Definition reset (b : t) : t :=
  {| width := width b; height := height b;
     grid := emptyGrid (width b) (height b); linesToFlash := [] |}.

Definition getFlashingLines (b : t) : list Z := linesToFlash b.

(** The methods of the class that assign to the board. *)
Inductive Method : Type :=
| PlacePiece (piece : Piece.t)
| ClearLines
| ClearFlashingLines
| Reset.

Definition call (m : Method) (b : t) : outcome t :=
  match m with
  | PlacePiece piece => placePiece b piece
  | ClearLines => ' (_, b') <- clearLines b ;; Ok b'
  | ClearFlashingLines => Ok (clearFlashingLines b)
  | Reset => Ok (reset b)
  end.

(** [isValidPosition(x, y)]: the bounds are tested before the grid is read. *)
Definition isValidPosition (b : t) (px py : Z) : outcome bool :=
  if (px >=? 0) && (px <? width b) && (py >=? 0) && (py <? height b) then
    match nth_error (grid b) (Z.to_nat py) with
    | None => TypeError
    | Some row => Ok (negb (truthy (nth_error row (Z.to_nat px))))
    end
  else Ok false.

(** [row[x]] for an integer [x]: a negative index reads [undefined], like an
    index past the end. *)
Definition readCell (row : list Cell) (px : Z) : option Cell :=
  if px <? 0 then None else nth_error row (Z.to_nat px).

(** [row[x] !== null]: [undefined] is not [null]. *)
Definition notNullAt (row : list Cell) (px : Z) : bool :=
  match readCell row px with
  | Some Null => false
  | _ => true
  end.

(** The loop of [getColumnHeight] over the row indices [ys]. *)
Fixpoint columnScan (h : Z) (g : list (list Cell)) (ys : list nat) (px : Z)
  : outcome Z :=
  match ys with
  | [] => Ok 0
  | yy :: rest =>
      match nth_error g yy with
      | None => TypeError
      | Some row =>
          if notNullAt row px then Ok (h - Z.of_nat yy)
          else columnScan h g rest px
      end
  end.

Definition getColumnHeight (b : t) (px : Z) : outcome Z :=
  columnScan (height b) (grid b) (seq 0 (Z.to_nat (height b))) px.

ACTION ITEM: Keep to the lines above, from the first one through the line where "(** The methods" appears, and copy them exactly.

RESPONSE TO THE EXERCISE:
Definition reset (b : t) : t :=
  {| width := width b; height := height b;
     grid := emptyGrid (width b) (height b); linesToFlash := [] |}.

Definition getFlashingLines (b : t) : list Z := linesToFlash b.

(** The methods of the class that assign to the board. *)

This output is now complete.